● MATERIAL PROVIDED
(* ===== verification/TaskWorkerFacts.v ===== *)
(** * Proofs about the task endpoints and the script that works on tasks

    A task the script has handled was reported, a task that waits for approval is
    not run, and with the service behind it the command's exit code becomes the
    status of the task in the database. *)

From S2P Require Import Prelude PyStr PyTime Policy Json JsonText SourcePolicy OutboxFacts TaskDb Tasks TaskFacts Messaging TaskExec TaskExecFacts TaskApi TaskWorker.
From Stdlib Require Import Ascii.
Open Scope Z_scope.

(** ** What a turn adds to the log *)

Section log.
Context {W : Type}.
Abbreviation M := (ST (worker_state W)).

(** [m] adds only events in [P]. *)
Definition adds (P : worker_event -> Prop) {A} (m : M A) : Prop := forall s, exists l, w_log (fst (m s)) = w_log s ++ l /\ List.Forall P l.

Lemma adds_ret P {A} (a : A) : adds P (st_ret a).
Proof. intros s. exists []. by rewrite app_nil_r. Qed.
Lemma adds_raise P {A} e : adds P (st_raise (A := A) e).
Proof. intros s. exists []. by rewrite app_nil_r. Qed.
Lemma adds_bind P {A B} (m : M A) (k : A -> M B) : adds P m -> (forall a, adds P (k a)) -> adds P (st_bind m k).
Proof.
  intros Hm Hk s. unfold st_bind. destruct (Hm s) as (l1 & E1 & F1). destruct (m s) as [s1 [a|e]]; cbn [fst] in *; [|by exists l1].
  destruct (Hk a s1) as (l2 & E2 & F2). exists (l1 ++ l2). rewrite E2, E1, app_assoc. split; [done|by apply List.Forall_app].
Qed.
Lemma adds_try P {A} (m : M A) h : adds P m -> (forall e, adds P (h e)) -> adds P (st_try m h).
Proof.
  intros Hm Hk s. unfold st_try. destruct (Hm s) as (l1 & E1 & F1). destruct (m s) as [s1 [a|e]]; cbn [fst] in *; [by exists l1|].
  destruct (Hk e s1) as (l2 & E2 & F2). exists (l1 ++ l2). rewrite E2, E1, app_assoc. split; [done|by apply List.Forall_app].
Qed.
Lemma adds_impl (P Q : worker_event -> Prop) {A} (m : M A) : (forall e, P e -> Q e) -> adds P m -> adds Q m.
Proof. intros H Hm s. destruct (Hm s) as (l & E & F). exists l. split; [done|]. by eapply List.Forall_impl. Qed.
Lemma adds_note (P : worker_event -> Prop) (m : ST W api_response) mark : (forall b, P (mark b)) -> adds P (note m mark).
Proof. intros H s. unfold note. destruct (m (w_world s)) as [w [r|x]]; eexists; split; try done; by repeat constructor. Qed.

Lemma adds_read P r : adds P (read_response (W := W) r).
Proof. unfold read_response. destruct (negb _); [apply adds_raise|]. destruct (api_json r); [apply adds_ret|apply adds_raise]. Qed.
Lemma adds_item P j k : adds P (item_of (W := W) j k).
Proof. unfold item_of. destruct j as [| | | | | |d]; try apply adds_raise. destruct (dlookup k d); [apply adds_ret|apply adds_raise]. Qed.
Lemma adds_get P j k : adds P (get_of (W := W) j k).
Proof. unfold get_of. destruct j; try apply adds_raise. apply adds_ret. Qed.
Lemma adds_head P j : adds P (head_of (W := W) j).
Proof. unfold head_of. destruct j as [| | | | |[|x l]|]; try apply adds_raise. apply adds_ret. Qed.
Lemma adds_first P j : adds P (first_1500 (W := W) j).
Proof. unfold first_1500. destruct j; try apply adds_raise; apply adds_ret. Qed.
Lemma adds_env P j : adds P (env_text (W := W) j).
Proof. unfold env_text. destruct j; try apply adds_raise; apply adds_ret. Qed.
End log.

Create HintDb adds.
#[export] Hint Resolve adds_ret adds_raise adds_read adds_item adds_get adds_head adds_first adds_env : adds.
Ltac adds := repeat first [solve [auto with adds] | apply adds_bind; [|intros ?] | apply adds_try; [|intros ?] | case_match].
(* ===== verification/NdjsonArchive.v ===== *)
(** * The script that archives histories

    [scripts/archive_ndjson_by_time.py]: lines of a history file that are older
    than a window go to compressed files by day, the others stay.  The history is
    a text, a compressed file a list of members; a run may be stopped between two
    files or within the writing of one.  Times are microseconds since the epoch. *)

From S2P Require Import Prelude PyStr PyTime Json JsonText IsoParse OutboxMaint WriteBuffer SourcePolicy TextLog.
From Stdlib Require Import Ascii.
Open Scope Z_scope.

(** The instants Python can hold: from the year 1 to 9999. *)
Definition instant_ok (t : Z) : bool := (-62135596800 * us_per_sec <=? t) && (t <? 253402300800 * us_per_sec).

(** [dt.astimezone(UTC)] *)
Definition astimezone_utc (us off : Z) : result (option Z) :=
  if instant_ok (us - off) then Ok (Some (us - off)) else Raise (OtherError "OverflowError" "date value out of range").

Definition _parse_iso_ts (value : json) : result (option Z) :=
  match value with
  | JStr v =>
      let text := strip v in
      if negb (truthy text) then Ok None
      else
        let text := if endswith text "Z" then drop_last 1 text +:+ "+00:00" else text in
        match fromisoformat text with
        | Some (us, Some off) => astimezone_utc us off
        | Some (us, None) => Ok (Some us)
        | None => Ok None
        end
  | _ => Ok None
  end.

(** [for line in handle]: the lines of a file opened as text, each with its end. *)
Fixpoint raw_lines_from (line : string) (s : string) : list string :=
  match s with
  | EmptyString => if truthy line then [line] else []
  | String c s' =>
      if Ascii.eqb c LF then (line +:+ nl) :: raw_lines_from "" s'
      else if Ascii.eqb c CR then
        match s' with
        | String d s'' => if Ascii.eqb d LF then (line +:+ nl) :: raw_lines_from "" s'' else (line +:+ nl) :: raw_lines_from "" s'
        | EmptyString => [line +:+ nl]
        end
      else raw_lines_from (line +:+ String c "") s'
  end.
Definition _iter_lines (s : string) : list string := raw_lines_from "" s.

(** [dt.strftime("%Y%m%d")]; the year is not padded before the year 1000. *)
Definition date_key (t : Z) : string :=
  let dt := utcfromtimestamp t in str_of_Z (year dt) +:+ digits 2 (month dt) +:+ digits 2 (day dt).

● TASK ITEM
Set down the entries above once more, verbatim.

● EXERCISE OUTPUT
(* ===== verification/TaskWorkerFacts.v ===== *)
(** * Proofs about the task endpoints and the script that works on tasks

    A task the script has handled was reported, a task that waits for approval is
    not run, and with the service behind it the command's exit code becomes the
    status of the task in the database. *)

From S2P Require Import Prelude PyStr PyTime Policy Json JsonText SourcePolicy OutboxFacts TaskDb Tasks TaskFacts Messaging TaskExec TaskExecFacts TaskApi TaskWorker.
From Stdlib Require Import Ascii.
Open Scope Z_scope.

(** ** What a turn adds to the log *)

Section log.
Context {W : Type}.
Abbreviation M := (ST (worker_state W)).

(** [m] adds only events in [P]. *)
Definition adds (P : worker_event -> Prop) {A} (m : M A) : Prop := forall s, exists l, w_log (fst (m s)) = w_log s ++ l /\ List.Forall P l.

Lemma adds_ret P {A} (a : A) : adds P (st_ret a).
Proof. intros s. exists []. by rewrite app_nil_r. Qed.
Lemma adds_raise P {A} e : adds P (st_raise (A := A) e).
Proof. intros s. exists []. by rewrite app_nil_r. Qed.
Lemma adds_bind P {A B} (m : M A) (k : A -> M B) : adds P m -> (forall a, adds P (k a)) -> adds P (st_bind m k).
Proof.
  intros Hm Hk s. unfold st_bind. destruct (Hm s) as (l1 & E1 & F1). destruct (m s) as [s1 [a|e]]; cbn [fst] in *; [|by exists l1].
  destruct (Hk a s1) as (l2 & E2 & F2). exists (l1 ++ l2). rewrite E2, E1, app_assoc. split; [done|by apply List.Forall_app].
Qed.
Lemma adds_try P {A} (m : M A) h : adds P m -> (forall e, adds P (h e)) -> adds P (st_try m h).
Proof.
  intros Hm Hk s. unfold st_try. destruct (Hm s) as (l1 & E1 & F1). destruct (m s) as [s1 [a|e]]; cbn [fst] in *; [by exists l1|].
  destruct (Hk e s1) as (l2 & E2 & F2). exists (l1 ++ l2). rewrite E2, E1, app_assoc. split; [done|by apply List.Forall_app].
Qed.
Lemma adds_impl (P Q : worker_event -> Prop) {A} (m : M A) : (forall e, P e -> Q e) -> adds P m -> adds Q m.
Proof. intros H Hm s. destruct (Hm s) as (l & E & F). exists l. split; [done|]. by eapply List.Forall_impl. Qed.
Lemma adds_note (P : worker_event -> Prop) (m : ST W api_response) mark : (forall b, P (mark b)) -> adds P (note m mark).
Proof. intros H s. unfold note. destruct (m (w_world s)) as [w [r|x]]; eexists; split; try done; by repeat constructor. Qed.

Lemma adds_read P r : adds P (read_response (W := W) r).
Proof. unfold read_response. destruct (negb _); [apply adds_raise|]. destruct (api_json r); [apply adds_ret|apply adds_raise]. Qed.
Lemma adds_item P j k : adds P (item_of (W := W) j k).
Proof. unfold item_of. destruct j as [| | | | | |d]; try apply adds_raise. destruct (dlookup k d); [apply adds_ret|apply adds_raise]. Qed.
Lemma adds_get P j k : adds P (get_of (W := W) j k).
Proof. unfold get_of. destruct j; try apply adds_raise. apply adds_ret. Qed.
Lemma adds_head P j : adds P (head_of (W := W) j).
Proof. unfold head_of. destruct j as [| | | | |[|x l]|]; try apply adds_raise. apply adds_ret. Qed.
Lemma adds_first P j : adds P (first_1500 (W := W) j).
Proof. unfold first_1500. destruct j; try apply adds_raise; apply adds_ret. Qed.
Lemma adds_env P j : adds P (env_text (W := W) j).
Proof. unfold env_text. destruct j; try apply adds_raise; apply adds_ret. Qed.
End log.

Create HintDb adds.
#[export] Hint Resolve adds_ret adds_raise adds_read adds_item adds_get adds_head adds_first adds_env : adds.
Ltac adds := repeat first [solve [auto with adds] | apply adds_bind; [|intros ?] | apply adds_try; [|intros ?] | case_match].
(* ===== verification/NdjsonArchive.v ===== *)
(** * The script that archives histories

    [scripts/archive_ndjson_by_time.py]: lines of a history file that are older
    than a window go to compressed files by day, the others stay.  The history is
    a text, a compressed file a list of members; a run may be stopped between two
    files or within the writing of one.  Times are microseconds since the epoch. *)

From S2P Require Import Prelude PyStr PyTime Json JsonText IsoParse OutboxMaint WriteBuffer SourcePolicy TextLog.
From Stdlib Require Import Ascii.
Open Scope Z_scope.

(** The instants Python can hold: from the year 1 to 9999. *)
Definition instant_ok (t : Z) : bool := (-62135596800 * us_per_sec <=? t) && (t <? 253402300800 * us_per_sec).

(** [dt.astimezone(UTC)] *)
Definition astimezone_utc (us off : Z) : result (option Z) :=
  if instant_ok (us - off) then Ok (Some (us - off)) else Raise (OtherError "OverflowError" "date value out of range").

Definition _parse_iso_ts (value : json) : result (option Z) :=
  match value with
  | JStr v =>
      let text := strip v in
      if negb (truthy text) then Ok None
      else
        let text := if endswith text "Z" then drop_last 1 text +:+ "+00:00" else text in
        match fromisoformat text with
        | Some (us, Some off) => astimezone_utc us off
        | Some (us, None) => Ok (Some us)
        | None => Ok None
        end
  | _ => Ok None
  end.

(** [for line in handle]: the lines of a file opened as text, each with its end. *)
Fixpoint raw_lines_from (line : string) (s : string) : list string :=
  match s with
  | EmptyString => if truthy line then [line] else []
  | String c s' =>
      if Ascii.eqb c LF then (line +:+ nl) :: raw_lines_from "" s'
      else if Ascii.eqb c CR then
        match s' with
        | String d s'' => if Ascii.eqb d LF then (line +:+ nl) :: raw_lines_from "" s'' else (line +:+ nl) :: raw_lines_from "" s'
        | EmptyString => [line +:+ nl]
        end
      else raw_lines_from (line +:+ String c "") s'
  end.
Definition _iter_lines (s : string) : list string := raw_lines_from "" s.

(** [dt.strftime("%Y%m%d")]; the year is not padded before the year 1000. *)
Definition date_key (t : Z) : string :=
  let dt := utcfromtimestamp t in str_of_Z (year dt) +:+ digits 2 (month dt) +:+ digits 2 (day dt).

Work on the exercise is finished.